Cuando la Guía Michelin llegó a México en 2024, lo hizo con la intención de mirar de cerca la diversidad de la cocina nacional. Desde entonces, sus inspectores han recorrido mercados, restaurantes y cocinas de distintas regiones del país en busca de propuestas que hablen de identidad, técnica y creatividad. Ahora, ese mapa se amplía.

A partir de 2026, tres nuevos estados —Jalisco, Puebla y Yucatán— formarán parte de la selección mexicana de la guía, que ya incluía a Ciudad de México, Oaxaca, Baja California, Baja California Sur, Quintana Roo y Nuevo León.

La decisión refleja algo que quienes recorren el país con apetito saben desde hace tiempo: que la cocina mexicana no se entiende desde un solo lugar, sino desde una constelación de territorios, ingredientes y tradiciones.

Tres destinos, tres idiomas culinarios

Cada uno de los nuevos estados llega con una personalidad gastronómica muy clara.

En Jalisco, la cocina combina raíces indígenas con influencias españolas y un fuerte sentido de identidad regional. Desde los guisos de larga tradición hasta propuestas contemporáneas en Guadalajara, el estado se ha convertido en un punto de encuentro entre lo tradicional y lo moderno.

Puebla, por su parte, es un territorio donde las recetas cuentan historias de siglos. Sus platos emblemáticos —con técnicas y sabores heredados tanto de culturas indígenas como coloniales— hablan de una cocina profundamente ligada a la memoria y al mestizaje cultural.

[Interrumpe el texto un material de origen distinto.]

(** How rewriting the file goes: it is written in full, [open] fails and
    nothing is touched, or a write fails after some records. *)
Inductive write_result :=
| WriteOk
| OpenFails (err : string)
| WriteFails (written : nat) (err : string).

(** [remove_processed_sessions(operations_file, processed_sids, dry_run)];
    [io] tells how the rewrite goes if it is attempted. *)
Definition remove_processed_sessions (processed_sids : list string)
    (dry_run : bool) (io : write_result) : IO prune_counts :=
  w ← get;
  match operations_file w with
  | None => mret (mkCounts 0 0 0)
  | Some _ =>
      operations ← load_operations;
      let original := Z.of_nat (length operations) in
      let remaining :=
        List.filter (λ op, not_in_sids (op_session_id op) processed_sids)
                    operations in
      let n_remaining := Z.of_nat (length remaining) in
      let removed := original - n_remaining in
      (if negb dry_run && (0 <? removed) then
         match io with
         | WriteOk =>
             modify (set_operations_file (Some (map Some remaining))) ;;
             logger_info "remove_processed_sessions"
               ("Removed " +:+ str_of_Z removed +:+ " records")
         | OpenFails e => logger_error "remove_processed_sessions" e
         | WriteFails k e =>
             modify (set_operations_file
                       (Some (map Some (firstn k remaining)))) ;;
             logger_error "remove_processed_sessions" e
         end
       else mret tt) ;;
      mret (mkCounts original removed n_remaining)
  end.

End Checkpoint.
End Checkpoint.

(* ===================================================================== *)
(** * constraints.py *)
(* ===================================================================== *)

Module Constraints.

(** One entry of the [rules] list of [no_hardcoded_path]. *)
Record path_rule := mkPathRule {
  pr_extensions : option (list string);
  pr_regex : option string;
  pr_message : option string;
  pr_action : option string
}.

(** The configuration dict of one rule, with the keys the checks read;
    a key that is absent is [None]. *)
Record rule_config := mkRule {
  enabled : option bool;
  action : option string;
  threshold : option Z;
  extensions : option (list string);
  exclude_files : option (list string);
  check_dirs : option bool;
  patterns : option (list string);
  check_dot_backslash : option bool;
  path_rules : option (list path_rule)
}.

(** [{}] *)
Definition empty_rule : rule_config :=
  mkRule None None None None None None None None None.

(** The [constraints] block of the configuration. *)
Record constraints_config := mkConstraints {
  constraints_enabled : option bool;
  rules : gmap string rule_config
}.

Section Constraints.
Context `{PyLib} `{Globals}.

(** [os.path.splitext(p)] on POSIX paths. *)
Definition splitext (p : string) : string * string :=
  let sepIndex := PyStr.rfind "/" p in
  let dotIndex := PyStr.rfind "." p in
  if (sepIndex <? dotIndex)
     && PyStr.any_char (λ c, negb (Ascii.eqb c "."))
          (PyStr.slice p (sepIndex + 1) dotIndex)
  then (PyStr.slice_to p dotIndex, PyStr.slice_from p dotIndex)
  else (p, "").

Definition check_line_limit (content : string) (config : rule_config)
    : bool * option string :=
  let threshold := default 100 (threshold config) in
  let line_count := PyStr.count_char PyStr.LF content + 1 in
  if threshold <? line_count then
    (false, Some ("Modification exceeds " +:+ str_of_Z threshold
                  +:+ " lines (actual: " +:+ str_of_Z line_count
                  +:+ "), consider splitting into smaller changes"))
  else (true, None).

Definition check_no_tabs (content file_path : string)
    (config : rule_config) : bool * option string :=
  let extensions :=
    default [".gd"; ".py"; ".cpp"; ".h"; ".hpp"; ".tscn"; ".tres"]
            (extensions config) in
  let ext := snd (splitext file_path) in
  if negb (PyStr.mem (PyStr.lower ext) extensions) then (true, None)
  else if PyStr.contains (String PyStr.TAB "") content then
    (false, Some "Tab characters detected, use spaces for indentation")
  else (true, None).

Definition check_no_backslash_path (command : string)
    (config : rule_config) : bool * option string :=
  if re_match "^\s*(sed|awk)\s" command then (true, None)
  else
    let cleaned := re_sub "\\\\" "" command in
    let cleaned :=
      re_sub ("\\[ntr" +:+ PyStr.DQUOTE +:+ "\'0]") "" cleaned in
    if PyStr.contains PyStr.BACKSLASH cleaned then
      (false, Some "Backslash path detected, use forward slash / instead")
    else (true, None).

Definition check_no_powershell (command : string) (config : rule_config)
    : bool * option string :=
  let ps_patterns :=
    default [ "\bGet-ChildItem\b"; "\bSelect-String\b"; "\bGet-Content\b";
              "\bSet-Location\b"; "\bNew-Item\b"; "\bRemove-Item\b";
              "\bWrite-Host\b"; "\bInvoke-WebRequest\b";
              "\bInvoke-Expression\b" ]
            (patterns config) in
  if existsb (λ pattern, re_search pattern true command) ps_patterns then
    (false, Some "PowerShell commands not allowed, use Git Bash instead")
  else if default true (check_dot_backslash config)
          && re_match "^\s*\.\\" command then
    (false, Some "PowerShell commands not allowed, use Git Bash instead")
  else (true, None).

Definition file_ops : list (string * string * string) :=
  [ ("^\s*cat\s+[^|<]", "Read", "cat");
    ("^\s*head\s", "Read", "head");
    ("^\s*tail\s", "Read", "tail");
    ("^\s*grep\s", "Grep", "grep");
    ("^\s*rg\s", "Grep", "rg");
    ("^\s*find\s+\S+\s+.*-name", "Glob", "find") ].

Definition check_no_bash_file_ops (command : string)
    (config : rule_config) : bool * option string :=
  if PyStr.contains "<<" command then (true, None)
  else
    match List.find (λ op, re_search (fst (fst op)) false command)
                    file_ops with
    | Some (_, tool, cmd) =>
        (false, Some ("Consider using " +:+ tool +:+ " tool instead of "
                      +:+ cmd +:+ " command"))
    | None => (true, None)
    end.

Definition check_no_hardcoded_path (content file_path : string)
    (config : rule_config) : bool * option string * option string :=
  let rules := default [] (path_rules config) in
  let ext_lower := PyStr.lower (snd (splitext file_path)) in
  match
    List.find
      (λ rule,
         PyStr.mem ext_lower (default [] (pr_extensions rule))
         && PyStr.truthy (default "" (pr_regex rule))
         && re_search (default "" (pr_regex rule)) false content)
      rules
  with
  | Some rule =>
      (false,
       Some (default "Hardcoded path detected" (pr_message rule)),
       Some (default "warn" (pr_action rule)))
  | None => (true, None, None)
  end.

Imagen de Miguel Angel Ramírez en Pixabay

Y en Yucatán, la mesa se construye a partir de ingredientes locales y una herencia culinaria marcada por la tradición maya. Su cocina tiene una identidad muy definida, con sabores intensos y una relación directa con el territorio.

Para Gwendal Poullennec, director internacional de la Guía Michelin, esta expansión refleja el momento que vive la cocina mexicana. Según explicó al anunciar la noticia, la innovación y la creatividad en el país continúan creciendo, y la incorporación de estos tres estados permite mostrar aún más esa diversidad.

Mucho más que restaurantes

Aunque el reconocimiento más conocido de la guía son sus estrellas, la presencia de Michelin en un destino suele tener un impacto más amplio.

Además de evaluar restaurantes, la publicación también presta atención a distintos formatos de hospitalidad y proyectos culinarios que reflejan la cultura gastronómica local. Eso incluye desde propuestas contemporáneas hasta espacios que mantienen vivas técnicas y tradiciones.

La guía también contempla su propia selección de hoteles en todo el mundo, que se reconocen con las llamadas Llaves Michelin, un sistema que evalúa aspectos como diseño, arquitectura, servicio y carácter del lugar.

Un impulso para el turismo gastronómico

Para la industria restaurantera, la llegada de la guía a nuevas regiones suele marcar un antes y un después.

De acuerdo con Ignacio Alarcón, presidente nacional de la CANIRAC, la presencia de Michelin funciona como un poderoso motor turístico.

Millones de viajeros en el mundo utilizan la guía como referencia para decidir dónde comer y, muchas veces, incluso a qué destino viajar. En ese sentido, la inclusión de Jalisco, Puebla y Yucatán abre la puerta a que más visitantes lleguen atraídos por la cocina local.

Pero también significa algo más: que las cocinas del país siguen encontrando nuevas formas de contarse al mundo.

Porque, al final, la gastronomía mexicana nunca ha sido una sola historia. Es una suma de voces, ingredientes y territorios que cambian de sabor cada vez que uno se mueve unos cuantos kilómetros.

Y ahora, tres nuevos estados se preparan para que esas historias también se lean en las páginas de la Guía Michelin.